Nested Grids and Cell Registration

Raster Metadata Files

Vector Data Files

Vector Metadata Files

Attribute and Values Files

Attribute and Values Metadata Files

Color Palette Files

Reference System Parameter Files

Numerical Types.

Database Structure and Formats

GLOBAL COORDINATES

The global directory called GLGEO in the database consists of a collection of raster (cell) and vector (point, line or polygon) datasets (with file extensions ".IMG" and ".VEC," accordingly), each of which represents a global digital map (spatial distribution). All data are provided in a Cartesian orthonormal geodetic (Latitude/Longitude) mapping, also referred to as "Platte Carree" (and sometimes referred to as "geographic" or "unprojected").

The global grids and vector datasets in this database all have a common origin and geographic window. The western and eastern edges of the grid and vector datasets fall on the International Date Line, or 180 degrees East/West longitude (+/- 180 degrees). The Greenwich (Prime) meridian thus bisects the window in the east-west direction. Similarly, the northern and southern edges of the grid and vector datasets are located at the poles, or 90 degrees North latitude (+90) and 90 degrees South latitude (-90); and the equator bisects the map in the north-south direction. The boundaries for this global window are thus:

Maximum longitude (X) : +180 degrees (East)
Minimum longitude (X) : -180 degrees (West)
Maximum latitude (Y)  :  +90 degrees (North)
Minimum latitude (Y)  :  -90 degrees (South)

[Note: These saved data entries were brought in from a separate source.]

(* ===== verification/DeltaProof.v ===== *)
(** * Correctness of the incremental consolidation

    Semi-naive evaluation appends the rows it derives and asks which of them
    are new.  The answer is exact on each of the three paths, and the runs
    that the next call relies on are kept. *)

From stdpp Require Import sorting.
From S2P Require Import Prelude RadixSort Relation RelSort Consolidate ConsolidateProof HeapProof.

Import Keys Rel RelSort Consolidate.

(** ** Runs *)

(** The rows [l] from row [start] on, cut into strictly sorted runs. *)
Fixpoint chained (s : shape) (start : nat) (ends : list nat) (l : list row) : Prop :=
  match ends with
  | [] => l = []
  | x :: ends' =>
      (start <= x)%nat /\ (x - start <= length l)%nat /\ strict s (take (x - start) l) /\ chained s x ends' (drop (x - start) l)
  end.

Lemma chained_snoc s start ends l m : chained s start ends l -> strict s m ->
  chained s start (ends ++ [start + length l + length m]%nat) (l ++ m).
Proof.
  revert start l. induction ends as [|x ends IH]; intros start l Hc Hm; cbn in *.
  - subst l. cbn. replace (start + 0 + length m - start)%nat with (length m) by lia. rewrite take_ge, drop_ge by lia. split_and!; [lia|lia|done|done].
  - destruct Hc as (H1 & H2 & H3 & H4). rewrite take_app_le, drop_app_le by done. split_and!; [done|rewrite length_app; lia|done|].
    specialize (IH x (drop (x - start) l) H4 Hm). rewrite length_drop in IH. by replace (x + (length l - (x - start)))%nat with (start + length l)%nat in IH by lia.
Qed.
(* ===== verification/DeltaSpec.v ===== *)
(** * What consolidation promises

    The theorems on the sort of a range and on the incremental consolidation,
    stated on relations, and what the code does where its own description says
    otherwise. *)

From stdpp Require Import sorting.
From S2P Require Import Prelude RadixSort Relation RelSort Consolidate ConsolidateProof HeapProof DeltaProof.

Import Keys Rel RelSort Consolidate.

(** ** Samples *)

Definition rich : cons_env := CE (HE true (fun _ => true) (fun _ => true)) true true true true true true (fun _ => true) true.
Definition rich_sort : sort_env := SE true true true true.
Definition pairs : shape := Sh 2 None.
Definition of_rows (s : shape) (l : list row) (count : nat) (ends : list nat) : rel :=
  R s l (length l) (length l) 0 None 0 false count (ends ++ replicate (COL_MAX_RUNS - length ends) O).

Lemma int_row_ok (s : shape) a : column_types s = None -> bool_decide (length a = ncols s /\ Forall is_int64 a) = true -> row_ok s a.
Proof.
  intros Hs [Hl Ha]%bool_decide_eq_true. split; [done|]. intros c v Hv. unfold column_type_at. rewrite Hs. eexists. split; [done|].
  split; [|done]. by eapply Forall_lookup_1.
Qed.

Lemma int_rows_ok (s : shape) l : column_types s = None -> forallb (fun a => bool_decide (length a = ncols s /\ Forall is_int64 a)) l = true -> Forall (row_ok s) l.
Proof. intros Hs Hl. rewrite forallb_forall in Hl. apply Forall_forall. intros a Ha. apply int_row_ok; [done|]. apply Hl. by apply list_elem_of_In. Qed.

Definition edges : rel := of_rows pairs [[1; 2]; [3; 4]; [3; 4]; [2; 5]] 1 [2%nat].
Definition no_rows : rel := of_rows pairs [] 0 [].

Lemma edges_wf : wf edges.
Proof. split; [split; by apply Nat.leb_le|by apply int_rows_ok|done]. Qed.

Lemma edges_tracked : tracked edges 2.
Proof.
  left. split; [done|cbn; unfold COL_MAX_RUNS; lia|cbn; lia|by apply int_rows_ok| |].
  - apply strict_nodup. repeat (constructor; [repeat constructor|]); try constructor; vm_compute; done.
  - cbn. split_and!; [lia|lia| |done]. repeat constructor; vm_compute; done.
Qed.

Lemma pairs_lead : int_lead pairs.
Proof. split; [cbn; lia|]. by eexists. Qed.

(** ** Sorting a range *)

(** The order that the code's comparison gives. *)
Definition cmp_le (s : shape) (a b : row) : Prop := exists c, col_rel_row_values_cmp s a b = Some c /\ c <= 0.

Such information appears in the header (.DOC and .DVC) files stored in the META directory for use by the GIS software (described below). Note that the geographic limits indicated in these header files refers to the bounding rectangle of the image/map, not the centroid of raster cells (as required in some GIS window specifications, e.g., GRASS), nor, in the case of vector data, does it refer to the actual geographic limits of the data.

By convention, the software provided with the database counts row and column coordinates starting with zero (0). Using this convention, the corner pixels of a ten minute dataset (such as the Global Vegetation Index) are:

                   (column,row)
North West corner: (0,0)
North East corner: (2159,0)
South West corner: (0,1079)
South East corner: (2159,1079)

Similarly, the corner pixels in a one degree grid are:

                   (column,row)
North West corner: (0,0)
North East corner: (359,0)
South West corner: (0,179)

South East corner: (359,179)

Database Structure and Formats

Raster Grid (image/map) Data Files

Raster grid data are provided in a basic "image" structure, with sequential values in the file corresponding to a row-wise structure, beginning with the cell at the upper-left (North-West) corner of the geographic area. In the case of data represented as Cartesian (latitude/longitude) grids in the GLGEO directory, this corresponds to the cell with its north-west corner on the International Date Line, at the North pole. Rows are filled with sequential values from the data file up to the maximum row size (specified in the metadata file, described below), repeating this pattern for each row from top (North) to bottom (South). Clearly, an artifact of this projection is that the extreme North and South rows are artificially expanded longitudinally. In reality, they represent pie-shaped cells in a circular area around the pole with a radius of 1 pixel height. At the equator, the latitude/longitude projection results in cells that are more nearly rectangular in their true ground distance. Such uneven representation across the globe is a strong argument for using other tessellations (spatial sampling schemes), however; to date, most global data have been produced in latitude/longitude coordinates. In future versions of the database, other projections may be employed, beginning with the polar regions.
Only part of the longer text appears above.